**YOUR TASK**
Repeat exactly, and only, the lines from the one holding "Lemma contains_app (needle" through the last line of the records below.

**ENTRIES SHOWN**

(** A version without a description, one whose dependencies are null,
    and one with a dependency whose version is a number. *)
Definition undescribed_version : list (string * pyval) :=
  [("name", PStr "left-pad"); ("license", PStr "WTFPL")].

Definition null_dependencies_version : list (string * pyval) :=
  [("name", PStr "left-pad");
   ("description", PStr "String left pad");
   ("dependencies", PNone)].

Definition numbered_version : list (string * pyval) :=
  [("name", PStr "left-pad");
   ("description", PStr "String left pad");
   ("dependencies", PDict [("a", PStr "^1.2.3"); ("b", PInt 2)])].

(** * Properties *)

(** ** Strings and values *)

Lemma prefix_app (s post : string) : String.prefix s (s +:+ post) = true.
Proof.
  induction s as [|a s IH]; [by destruct post|].
  change (String a s +:+ post) with (String a (s +:+ post)). cbn [String.prefix].
  by destruct (ascii_dec a a).
Qed.

Lemma contains_prefix (needle s : string) :
  String.prefix needle s = true -> contains needle s = true.
Proof. intros E. destruct s; cbn [contains]; by rewrite E. Qed.

(** A text holds each of its parts. *)
Lemma contains_app (needle pre post : string) :
  contains needle (pre +:+ needle +:+ post) = true.
Proof.
  induction pre as [|c pre IH].
  - change ("" +:+ needle +:+ post) with (needle +:+ post).
    apply contains_prefix, prefix_app.
  - change (String c pre +:+ needle +:+ post) with (String c (pre +:+ needle +:+ post)).
    cbn [contains]. rewrite IH. apply orb_true_r.
Qed.

Lemma split_nonempty (sep : ascii) (s : string) : exists w ws, split sep s = w :: ws.
Proof.
  induction s as [|c s [w [ws IH]]]; simpl.
  - by eexists _, _.
  - destruct (Ascii.eqb c sep); [by eexists _, _|].
    rewrite IH. by eexists _, _.
Qed.

(** The segments of a key that begins with two given segments. *)
Lemma split_embed_0 (rest : string) :
  split ":" ("embed:0:" +:+ rest) = "embed" :: "0" :: split ":" rest.
Proof.
  destruct (split_nonempty ":" rest) as [w [ws E]].
  cbv [String.app String.append]. fold String.append. simpl. rewrite E. reflexivity.
Qed.

Lemma startswith_embed_0 (rest : string) : startswith ("embed:0:" +:+ rest) "embed" = true.
Proof. reflexivity. Qed.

**ANSWER TO THIS TASK**
Lemma contains_app (needle pre post : string) :
  contains needle (pre +:+ needle +:+ post) = true.
Proof.
  induction pre as [|c pre IH].
  - change ("" +:+ needle +:+ post) with (needle +:+ post).
    apply contains_prefix, prefix_app.
  - change (String c pre +:+ needle +:+ post) with (String c (pre +:+ needle +:+ post)).
    cbn [contains]. rewrite IH. apply orb_true_r.
Qed.

Lemma split_nonempty (sep : ascii) (s : string) : exists w ws, split sep s = w :: ws.
Proof.
  induction s as [|c s [w [ws IH]]]; simpl.
  - by eexists _, _.
  - destruct (Ascii.eqb c sep); [by eexists _, _|].
    rewrite IH. by eexists _, _.
Qed.

(** The segments of a key that begins with two given segments. *)
Lemma split_embed_0 (rest : string) :
  split ":" ("embed:0:" +:+ rest) = "embed" :: "0" :: split ":" rest.
Proof.
  destruct (split_nonempty ":" rest) as [w [ws E]].
  cbv [String.app String.append]. fold String.append. simpl. rewrite E. reflexivity.
Qed.

Lemma startswith_embed_0 (rest : string) : startswith ("embed:0:" +:+ rest) "embed" = true.
Proof. reflexivity. Qed.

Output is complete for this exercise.